Many of my dearest go back to high school, an all girl’s school in Northern California, where I was a transfer student and could have perished from loneliness. But thankfully friends who had already forged friendships going back to middle school let me in on the fierce bonds that can form while we were writing essays and competing at our chosen sports and telling each other every thought, dream, and hope we had for what our future college lives and careers would be like. Boys weren’t really in the picture yet. Or, they were passing fixations. (That is except for not one, but TWO high school girlfriends who married their junior year Winter Formal dates and are having baby girls back-to-back. I told you, the Casti bonds run deep.)

But for a few years we were each other’s most important relationships, safely cocooned around the circle, wearing our uniforms, participating in the daily chaos and charm that is a teenage girl’s life, saying the silly things we still repeat to each other to this day, and thankfully commemorating many of these moments on real, deal film. This means you, Laura and Kendra and Katie and Kimmy and Jess and Keri and Lanli and Lindsay and Lynsey and Lauren. And, of course, Sara. And before the Casti girls, I had Whit and Kor and this means you girls, too.


When I moved to Boston for college, I might have taken the close-knit support system I stumbled upon in high school for granted. It wasn’t as easy to find ten people who understood me. I made a few close friends who grew up far from the place I did. I also learned the hard way that loyalty could easily turn on a misunderstanding, especially when you didn’t have years of history to substantiate who you really were. Thankfully, your true friends are the ones still standing when the confusion clears. That means you, Yabome and Lia and Jane and sweet Tor.
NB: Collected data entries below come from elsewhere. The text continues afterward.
(** An error met by the flush after the loop ends the run: the message is
    printed as a database error, the status is 1, the statement is not
    sent again, and the table is as it was before. *)
Lemma final_flush_error_is_fatal rows m :
  w_connect w = None ->
  w_csv w = Some rows ->
  rows <> [] ->
  (length rows < bs)%nat ->
  w_fault w 0 = Some m ->
  exists s, import_data_with w bs (initial w) = (Ok (Some 1), s) /\
    trace s =
      [ EConnect;
        EPrint ("Connected to database: " ++ DB_DATABASE);
        EPrint ("Reading CSV file: " ++ CSV_FILE);
        EOpen CSV_FILE;
        EExecutemany (records_from w 0 rows);
        EPrint ("Database error: " ++ m) ] /\
    st_table (db s) = w_table w.
Proof.
  intros Hc Hf Hne Hlen Hm.
  assert (Hrec : records_from w 0 rows <> []).
  { destruct rows; [now destruct Hne | discriminate]. }
  eexists. split.
  - unfold import_data_with, catch. rewrite bind_run.
    unfold import_body.
    rewrite (bind_ok _ _ _ _ _ (connect_ok _ _ Hc)).
    rewrite bind_print, bind_print.
    rewrite (bind_ok _ _ _ _ _ (open_csv_ok _ _ _ Hf)).
    rewrite bind_run, loop_collects by (simpl; lia).
    rewrite bind_run, (flush_rest_fault _ m) by assumption.
    unfold import_handler. simpl exn_cls. cbv iota.
    rewrite bind_run, bind_print. reflexivity.
  - simpl. auto.
Qed.

(** What the handler of the inner [try] does with an error, whatever the
    row: one more error is counted, its message is printed while the
    count is at most 10, and the loop goes on.  The record of the row has
    joined the batch before the flush was tried, and stays there. *)
Lemma row_error_handling i row s e s' :
  row_body w bs i row s = (Raise e, s') ->
  exists s'', process_row w bs i row s = (Ok tt, s'') /\
    error_count s'' = (error_count s + 1)%nat /\
    trace s'' =
      trace s' ++
      (if (error_count s'' <=? 10)%nat
       then [EPrint ("Error processing row: " ++ exn_msg e)] else []) /\
    batch s'' = batch s ++ [record_of (w_clock w i) row].
Proof.
  intros H. rewrite process_row_run, H.
  rewrite row_body_run in H.
  apply flush_full_raise in H as (_ & _ & _ & Hb & _ & He & _).
  exists (handled e s'). split; [reflexivity|].
  simpl. rewrite He, Hb. simpl.
  split; [reflexivity|]. split; [|reflexivity].
  destruct (error_count s + 1 <=? 10)%nat; [reflexivity | now rewrite app_nil_r].
Qed.

(** A flush that is due sends its [executemany], whatever comes next. *)
Lemma flush_full_sends s :
  (bs <= length (batch s))%nat ->
  exists r s' tr, flush_full w bs s = (r, s') /\
    trace s' = trace s ++ EExecutemany (batch s) :: tr.
Proof.
  intros Hb.
  destruct (w_fault w (st_calls (db s))) as [m |] eqn:H0.
  - unfold flush_full. rewrite bind_gets.
    destruct (Nat.leb_spec bs (length (batch s))); [|lia].
    unfold executemany. rewrite bind_run, (statement_fault _ _ _ _ m) by exact H0.
    do 2 eexists. exists []. split; reflexivity.
  - destruct (w_fault w (S (st_calls (db s)))) as [m |] eqn:H1.
    + unfold flush_full. rewrite bind_gets.
      destruct (Nat.leb_spec bs (length (batch s))); [|lia].
      unfold executemany, commit.
      rewrite bind_run, (statement_ok _ _ _ _ H0), bind_run.
      match goal with |- context [statement w ECommit ?f ?t] => set (s1 := t) end.
      rewrite (statement_fault _ ECommit _ s1 m) by exact H1.
      do 2 eexists. exists [ECommit]. split; [reflexivity|].
      simpl. now rewrite <- app_assoc.
    + rewrite flush_full_ok by assumption.
      do 2 eexists. eexists. split; [reflexivity|]. reflexivity.
Qed.

(** After an error of the in-loop flush the batch is still full, so the
    next row sends it again, with the record of that row added. *)
Lemma swallowed_flush_is_retried i row row' s e s1 :
  row_body w bs i row s = (Raise e, s1) ->
  exists r s3 tr,
    row_body w bs (S i) row' (handled e s1) = (r, s3) /\
    trace s3 =
      trace (handled e s1) ++
      EExecutemany (batch s ++ [record_of (w_clock w i) row;
                                record_of (w_clock w (S i)) row']) :: tr.
Proof.
  intros H. rewrite row_body_run in H.
  apply flush_full_raise in H as (Hb & _ & _ & Hbatch & _).
  simpl in Hb, Hbatch.
  rewrite row_body_run.
  match goal with |- context [flush_full w bs ?t] => set (s2 := t) end.
  assert (Hb2 : batch s2 = batch s ++ [record_of (w_clock w i) row;
                                       record_of (w_clock w (S i)) row']).
  { subst s2. simpl. rewrite Hbatch, <- app_assoc. reflexivity. }
  destruct (flush_full_sends s2) as (r & s3 & tr & Hr & Ht).
  { rewrite Hb2, length_app. rewrite length_app in Hb. simpl in *. lia. }
  exists r, s3, tr. split; [exact Hr|].
  rewrite Ht, Hb2. reflexivity.
Qed.

End FinalFlush.

(** C1 at a failing input.  The flush of the first full batch meets a
    storage error.  The error does not reach the handlers of the outer
    [try]: it is printed as a row error, the 1000 rows are sent again with
    the next row, and the script ends with status 0. *)
Theorem flush_error_is_swallowed :
  let o := run a_faulty_world in
  o_status o = 0 /\
  map length (flushes (o_trace o)) = [1000; 1001]%nat /\
  existsb (is_print "Error processing row: Lost connection to MySQL server") (o_trace o) = true /\
  existsb (is_print "Database error: Lost connection to MySQL server") (o_trace o) = false /\
  existsb (is_print "Errors encountered: 1") (o_trace o) = true /\
  length (o_table o) = 1001%nat.
Proof. vm_compute. repeat split; reflexivity. Qed.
After Boston, I moved to New York to make my way in magazine publishing and figure out what life would be like now that it was finally starting in the place I’d dreamed it would since I was fifteen. My mom (who always modeled what female friendship could mean) took me to Manhattan with my cousin, Anne, who counts as the girlfriend I’ve known the longest (from Maryland to California to Brooklyn to Memphis to New Jersey to Italy), and I still remember that as we walked those streets, I looked up more than I ever had and marveled at all the life going on up there and how I wanted to join those heights.

When I was finally ensconced in high-rise apartments and offices and street-level night life, life started all right, and seemed to stall and then accelerate and then surprise in the ways only an energy like New York’s can. But I have a strong suspicion even a place as magical as Manhattan would have fallen flat if it hadn’t been for you, VF best bud Lindsay and bestie Yabome (again, thank G), and fellow seeker of adventure, Whitney.
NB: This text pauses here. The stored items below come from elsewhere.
(** * ReviewReap: CSV import, API routes, schema constraints

    A shallow embedding of the parts of the ReviewReap repository that its
    specification talks about:

    - the CSV upload route   ([frontend/src/app/api/upload/csv/upload/route.ts]),
    - the CSV process route  ([frontend/src/pages/api/upload/csv/process/[id].ts]),
    - the CSV preview route  (pages API handler returning a [CSVPreview]),
    - the campaign proxy routes ([frontend/src/app/api/campaigns/[id]/...]),
    - the [CampaignExecution] component's action gating,
    - the constraints of [database_schema.sql] and the migrations,
    - the retry policy of the e-mail integration guide,
    - the routes that ask for a Supabase session (Google connection status,
      guests, upload confirm, conversations) and the WhatsApp configuration
      route,
    - the ensure-org and create-user routes and [signUp] of the AuthContext,
    - the page creating a campaign, the campaign detail page, the pagers,
      the upload page and the star rating of the reviews page,
    - the [campaign_analytics] view.

    JavaScript strings are modelled as [string]; one [ascii] stands for one
    code unit in the range 0..255. *)

From Stdlib Require Import ZArith List Ascii String Bool Lia.
From stdpp Require Import base option list gmap strings.
Import ListNotations.

Local Open Scope string_scope.
Local Open Scope Z_scope.

(* ===================================================================== *)
(** ** JavaScript string primitives used by the routes *)
(* ===================================================================== *)

Module Js.

(** A string is truthy when it is not empty. *)
Definition truthy (s : string) : bool :=
  match s with EmptyString => false | String _ _ => true end.

(** An optional (possibly [undefined]) string is truthy when it is present
    and not empty. *)
Definition truthy_opt (o : option string) : bool :=
  match o with Some s => truthy s | None => false end.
When it was time to head back to the comforts of California and the new sides of her I would soon meet in San Francisco, I had a serious partner for all of it. That means you, Becky. For two years, we traveled to and from each other’s first and second SF apartments and wherever else our mid-twenties curiosities took us.

Along the way, we gathered such an incredible troop (occasionally frequented by the other Bucha with the mostest) that I knew lightning was striking again. I had another support system.
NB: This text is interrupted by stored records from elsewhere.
(** C8. For every recipe whose banners are its images, [toEditObj]
    returns an object that has neither createdBy nor createdAt and whose
    banners are the {id, url} pairs of those images, in order. *)
Theorem toEditObj_expands_banners (this : IRecipe) (imgs : list IImage) :
  banners this = BImg <$> imgs ->
  exists o : obj,
    toEditObj this = Ok o
    ∧ o !! "createdBy" = None
    ∧ o !! "createdAt" = None
    ∧ o !! "banners"
      = Some (VArr ((fun x => VObj (<["id" := VStr (img_id x)]>
                                   (<["url" := VStr (url x)]> ∅))) <$> imgs)).
Proof.
  intros Hb. unfold toEditObj. rewrite Hb, mapM_banner_toEditObject.
  eexists. split; [reflexivity|]. repeat split; deleted.
  rewrite lookup_insert_eq, <- list_fmap_compose. done.
Qed.

(** A banner that was not populated makes [toEditObj] fail. *)
Lemma toEditObj_raw_reference (this : IRecipe) (id : ObjectId) :
  BRef id ∈ banners this -> exists msg, toEditObj this = Throw (TypeError msg).
Proof.
  intros Hin. unfold toEditObj.
  assert (mapM banner_toEditObject (banners this) = None) as ->; [|by eexists].
  apply mapM_None, Exists_exists. by exists (BRef id).
Qed.

(** ** C3, C9: the rating roll-up *)

Lemma filter_Forall_not {A} (P : A -> Prop) `{!forall a, Decision (P a)} (l : list A) :
  Forall (fun a => ¬ P a) l -> filter P l = [].
Proof.
  induction 1 as [|a l Ha _ IH]; [done|].
  by rewrite filter_cons_False.
Qed.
That means you, Angie and Mullen (and all the Jens) and Laura Lee and Yabome (again) and Lindsey and Gina and Sky and Jocelyn and Liz. And Cindy and Myryah, a duo of support and love all their own. And Tiffany and Ana and Emily B. and Courtney, too.

And Suzy/Suzer/Snoozer, my roommate of three years and generator of one of the longest list of laughs ever committed to print.

Over my seven years in San Francisco, I also realized that my cousins were just as much my girlfriends as anyone else. Plus, we all look uncannily alike, the majority of us share a last name, and we made it a priority to plan cousin nights for ’90s dance parties, dinners out, and many a birthday celebration. That, of course, means you, Christina and Angela and Ginger!!! And I’ve got to give an East Coast cousin shout out to Rachel and Edelen and Christine and Anne again, too.

Meanwhile, I got to work at a magazine with incredible women who were not only friends but writers and lunch dates and confidantes and carpoolers and saviors–and are to this day. That means you, Emily and Lindsay (you are truly the sisters I never had). And I learned from all of you, Courtney and Jess and Jessica and Stefanie and Elsie and Lisa and Lena.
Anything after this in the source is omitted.